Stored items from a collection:
(** * ModificationSafeIterationVector and ModelCache: a shallow embedding

    The development follows [src/ModificationSafeIterationVector.h] and
    [src/ModelCache.cpp].

    - Addresses ([T*], [const_iterator*]) are integers.  Element pointers are
      counted in elements, so that pointer arithmetic is integer arithmetic;
      [nullptr] is [0].
    - The backing [std::vector<T>] is a record of its data pointer, its
      elements and its capacity.  Operations that may reallocate take the
      address [na] the allocator hands out if they do.
    - Handles are objects living at an address ([hid]); the registry
      [m_iterators] of a container stores such addresses, [None] standing for
      [nullptr].  Handles and containers live in a [world], because the
      registry aliases the handle objects the caller holds.
    - [assert] is active only when the flag [bc] (the macro
      [_MODIFICATION_SAFE_ITERATION_VECTOR_BOUNDS_CHECKING], defined unless
      [NDEBUG] is) is [true]. *)

From Stdlib Require Import ZArith Lia.
From stdpp Require Import gmap strings list fin_maps.

Local Open Scope Z_scope.

(** ** Outcomes of a call *)

Inductive failure : Set :=
| AssertionFailure      (* an [assert] of the header fired *)
| SubscriptOutOfRange   (* [m_base[i]] with [i >= m_base.size()] *)
| UndefinedBehaviour    (* any other broken precondition of std::vector or a wild pointer *)
| ModelNotFoundException.

Inductive outcome (A : Type) : Type :=
| Ok (a : A)
| Abort (f : failure).
Arguments Ok {A} a.
Arguments Abort {A} f.

#[global] Instance outcome_ret : MRet outcome := fun A a => Ok a.
#[global] Instance outcome_bind : MBind outcome :=
  fun A B k m => match m with Ok a => k a | Abort f => Abort f end.

Definition assert (bc cond : bool) : outcome unit :=
  if bc && negb cond then Abort AssertionFailure else Ok tt.

Definition need {A} (o : option A) : outcome A :=
  match o with Some a => Ok a | None => Abort UndefinedBehaviour end.

Definition ptr := Z.
Definition nullptr : ptr := 0.
Definition hid := positive.   (* address of a handle object *)
Definition vid := positive.   (* address of a container object *)

(** [size_type] is unsigned and [difference_type] signed, both 64 bits wide:
    [resize] subtracts two sizes as [size_type] and passes the result as a
    [difference_type]. *)
Definition size_type_sub (a b : nat) : Z := (Z.of_nat a - Z.of_nat b) mod 2 ^ 64.
Definition to_difference_type (x : Z) : Z := if x <? 2 ^ 63 then x else x - 2 ^ 64.

(** ** The backing store: std::vector<T> *)

Record stdvector (T : Type) : Type := mk_stdvector {
  sv_data : ptr;          (* data() *)
  sv_elems : list T;      (* the elements, size() = length *)
  sv_capacity : nat       (* capacity() *)
}.
Arguments mk_stdvector {T}.
Arguments sv_data {T}.
Arguments sv_elems {T}.
Arguments sv_capacity {T}.

Section StdVector.
Context {T : Type}.

Definition sv_empty_vector : stdvector T := mk_stdvector nullptr [] 0.

Definition sv_size (v : stdvector T) : nat := length (sv_elems v).

(** Storage for [need] elements: kept when the capacity suffices, otherwise
    moved to [na] with a geometrically grown capacity. *)
Definition sv_grow (na : ptr) (need : nat) (v : stdvector T) : stdvector T :=
  if (need <=? sv_capacity v)%nat then v
  else mk_stdvector na (sv_elems v) (Nat.max need (2 * sv_capacity v)).

Definition sv_reserve (na : ptr) (n : nat) (v : stdvector T) : stdvector T :=
  if (n <=? sv_capacity v)%nat then v
  else mk_stdvector na (sv_elems v) n.

(** shrink_to_fit: does nothing at minimal capacity; otherwise the storage
    is reallocated to fit (released altogether when there is no element). *)
Definition sv_shrink_to_fit (na : ptr) (v : stdvector T) : stdvector T :=
  if (sv_capacity v <=? sv_size v)%nat then v
  else mk_stdvector (if (0 <? sv_size v)%nat then na else nullptr)
                    (sv_elems v) (sv_size v).

Definition sv_clear (v : stdvector T) : stdvector T :=
  mk_stdvector (sv_data v) [] (sv_capacity v).

Definition sv_push_back (na : ptr) (x : T) (v : stdvector T) : stdvector T :=
  let g := sv_grow na (S (sv_size v)) v in
  mk_stdvector (sv_data g) (sv_elems v ++ [x]) (sv_capacity g).

(** insert(begin() + i, xs...): [i] must lie in [0, size()]. *)
Definition sv_insert (na : ptr) (i : Z) (xs : list T) (v : stdvector T)
  : option (stdvector T) :=
  if (0 <=? i) && (i <=? Z.of_nat (sv_size v)) then
    let g := sv_grow na (sv_size v + length xs) v in
    let k := Z.to_nat i in
    Some (mk_stdvector (sv_data g)
            (take k (sv_elems v) ++ xs ++ drop k (sv_elems v))
            (sv_capacity g))
  else None.

(** erase(begin() + i, begin() + j): needs [0 <= i <= j <= size()]; the
    storage never moves. *)
Definition sv_erase_range (i j : Z) (v : stdvector T) : option (stdvector T) :=
  if (0 <=? i) && (i <=? j) && (j <=? Z.of_nat (sv_size v)) then
    Some (mk_stdvector (sv_data v)
            (take (Z.to_nat i) (sv_elems v) ++ drop (Z.to_nat j) (sv_elems v))
            (sv_capacity v))
  else None.

(** erase(begin() + i): the position must be dereferenceable. *)
Definition sv_erase (i : Z) (v : stdvector T) : option (stdvector T) :=
  if i <? Z.of_nat (sv_size v) then sv_erase_range i (i + 1) v else None.

Definition sv_pop_back (v : stdvector T) : option (stdvector T) :=
  match sv_elems v with
  | [] => None
  | _ => Some (mk_stdvector (sv_data v) (removelast (sv_elems v)) (sv_capacity v))
  end.

Definition sv_resize (na : ptr) (count : nat) (value : T) (v : stdvector T)
  : stdvector T :=
  if (count <=? sv_size v)%nat then
    mk_stdvector (sv_data v) (take count (sv_elems v)) (sv_capacity v)
  else
    let g := sv_grow na count v in
    mk_stdvector (sv_data g)
      (sv_elems v ++ replicate (count - sv_size v) value) (sv_capacity g).

(** [&m_base[i]]: std::vector requires [i < size()], and the debug builds
    that compile the bounds checking in check it, as section 4.1 of the
    specification says of the backing store ("fails with an assertion
    failure in debug builds").  The result is the address of the element. *)
Definition sv_subscript (i : nat) (v : stdvector T) : outcome ptr :=
  if (i <? sv_size v)%nat then Ok (sv_data v + Z.of_nat i)
  else Abort SubscriptOutOfRange.

(** Reading through an element pointer: only addresses inside the live
    range [data(), data() + size()) hold an element. *)
Definition sv_load (a : ptr) (v : stdvector T) : option T :=
  if (sv_data v <=? a) then sv_elems v !! Z.to_nat (a - sv_data v) else None.
End StdVector.

(** ** Handles, containers and the world they live in *)

(** ModificationSafeIterationVectorConstIterator.  The mutable iterator class
    derives from it and adds no state.  The handle's own bounds shadow is
    [it_currentStart] (a copy, field [m_currentStart] of the iterator) and
    [it_currentEnd] (field [m_currentEnd] of the iterator: a pointer to the
    [m_currentEnd] field of a container, kept as that container's address). *)
Record iter : Set := mk_iter {
  m_pos : ptr;
  m_vec : vid;
  it_currentStart : ptr;
  it_currentEnd : vid
}.

Record msiv (T : Type) : Type := mk_msiv {
  m_base : stdvector T;
  m_iterators : list (option hid);
  m_currentStart : ptr;
  m_currentEnd : ptr
}.
Arguments mk_msiv {T}.
Arguments m_base {T}.
Arguments m_iterators {T}.
Arguments m_currentStart {T}.
Arguments m_currentEnd {T}.

Record world (T : Type) : Type := mk_world {
  vecs : gmap vid (msiv T);
  iters : gmap hid iter
}.
Arguments mk_world {T}.
Arguments vecs {T}.
Arguments iters {T}.

(** *** The registry (a [std::vector<const_iterator*>]) *)

Definition live (slot : option hid) : bool :=
  match slot with Some _ => true | None => false end.

(** liveCount() in the words of the specification: the number of registry
    slots that are not tombstones.  It is what the assertions of clear() and
    swap() are said to test; the loop the source has for it is
    [iteratorCount_loop] below. *)
Definition liveCount (reg : list (option hid)) : nat :=
  length (filter (fun s => live s = true) reg).

(** First loop of removeIterator: every slot equal to [it] becomes nullptr. *)
Definition tombstone (it : hid) (slot : option hid) : option hid :=
  if decide (slot = Some it) then None else slot.

(** Second loop of removeIterator:
    [while (!m_iterators.empty() && m_iterators.back() == nullptr) pop_back()].
    The lemmas [trim_trailing_snoc_None] and [trim_trailing_snoc_Some] are
    the two cases of one turn of that loop. *)
Fixpoint trim_trailing (reg : list (option hid)) : list (option hid) :=
  match reg with
  | [] => []
  | s :: rest =>
      match trim_trailing rest, s with
      | [], None => []
      | rest', _ => s :: rest'
      end
  end.

Definition removeIterator_slots (it : hid) (reg : list (option hid))
  : list (option hid) :=
  trim_trailing (map (tombstone it) reg).

(** *** rebase *)

(** The position update of rebase. *)
Definition rebase_pos (offset : Z) (insert_ptr : ptr) (insert_size : Z) (pos : ptr)
  : ptr :=
  let pos1 := pos + offset in
  if negb (insert_size =? 0) && (insert_ptr <=? pos1) then pos1 + insert_size
  else pos1.

Section Container.
Context {T : Type}.
Variable bc : bool.   (* _MODIFICATION_SAFE_ITERATION_VECTOR_BOUNDS_CHECKING *)

Definition get_vec (c : vid) (w : world T) : outcome (msiv T) :=
  need (vecs w !! c).
Definition get_iter (h : hid) (w : world T) : outcome iter :=
  need (iters w !! h).
Definition put_vec (c : vid) (v : msiv T) (w : world T) : world T :=
  mk_world (<[c := v]> (vecs w)) (iters w).
Definition put_iter (h : hid) (it : iter) (w : world T) : world T :=
  mk_world (vecs w) (<[h := it]> (iters w)).

Definition set_base (b : stdvector T) (v : msiv T) : msiv T :=
  mk_msiv b (m_iterators v) (m_currentStart v) (m_currentEnd v).
Definition set_iterators (reg : list (option hid)) (v : msiv T) : msiv T :=
  mk_msiv (m_base v) reg (m_currentStart v) (m_currentEnd v).
Definition set_bounds (s e : ptr) (v : msiv T) : msiv T :=
  mk_msiv (m_base v) (m_iterators v) s e.

(** [*m_currentEnd] of a handle: the bound kept by the container it refers to. *)
Definition read_currentEnd (it : iter) (w : world T) : outcome ptr :=
  v ← get_vec (it_currentEnd it) w; Ok (m_currentEnd v).

(** The members of a handle after rebase; the shadow start moves only when
    bounds checking is compiled in. *)
Definition rebase_iter (offset : Z) (insert_ptr : ptr) (insert_size : Z) (it : iter)
  : iter :=
  mk_iter (rebase_pos offset insert_ptr insert_size (m_pos it)) (m_vec it)
          (if bc then it_currentStart it + offset else it_currentStart it)
          (it_currentEnd it).

(** ModificationSafeIterationVectorConstIterator::rebase, on the handle at
    address [h]. *)
Definition rebase (offset : Z) (insert_ptr : ptr) (insert_size : Z)
    (h : hid) (w : world T) : outcome (world T) :=
  it ← get_iter h w;
  let it' := rebase_iter offset insert_ptr insert_size it in
  let w' := put_iter h it' w in
  if bc then
    _ ← assert bc (it_currentStart it' <=? m_pos it');
    e ← read_currentEnd it' w';
    _ ← assert bc (m_pos it' <=? e);
    Ok w'
  else Ok w'.

(** The loop of completeRealloc over the registry. *)
Fixpoint broadcastRebase (offset : Z) (insert_ptr : ptr) (insert_size : Z)
    (reg : list (option hid)) (w : world T) : outcome (world T) :=
  match reg with
  | [] => Ok w
  | None :: rest => broadcastRebase offset insert_ptr insert_size rest w
  | Some h :: rest =>
      w' ← rebase offset insert_ptr insert_size h w;
      broadcastRebase offset insert_ptr insert_size rest w'
  end.

(** [newSize > 0 ? m_base.data() : nullptr], the start completeRealloc works
    with. *)
Definition newStart_of (b : stdvector T) : ptr :=
  if (0 <? sv_size b)%nat then sv_data b else nullptr.

(** ModificationSafeIterationVector::completeRealloc on the container at [c]. *)
Definition completeRealloc (c : vid) (preStart : ptr) (insert_pos insert_size : Z)
    (w : world T) : outcome (world T) :=
  v ← get_vec c w;
  let newSize := sv_size (m_base v) in
  let newStart := newStart_of (m_base v) in
  let offset := newStart - preStart in
  if (offset =? 0) && (insert_size =? 0) then Ok w
  else
    let v' :=
      if bc then
        let v1 := if negb (offset =? 0)
                  then set_bounds newStart (newStart + Z.of_nat newSize) v
                  else v in
        set_bounds (m_currentStart v1) (m_currentEnd v1 + insert_size) v1
      else v in
    let insert_ptr := newStart + insert_pos in
    broadcastRebase offset insert_ptr insert_size (m_iterators v) (put_vec c v' w).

What the exercise asks:
Copy out each line of the data in which the word "take" appears.

Answer box:
      elements and its capacity.  Operations that may reallocate take the
            (take k (sv_elems v) ++ xs ++ drop k (sv_elems v))
            (take (Z.to_nat i) (sv_elems v) ++ drop (Z.to_nat j) (sv_elems v))
    mk_stdvector (sv_data v) (take count (sv_elems v)) (sv_capacity v)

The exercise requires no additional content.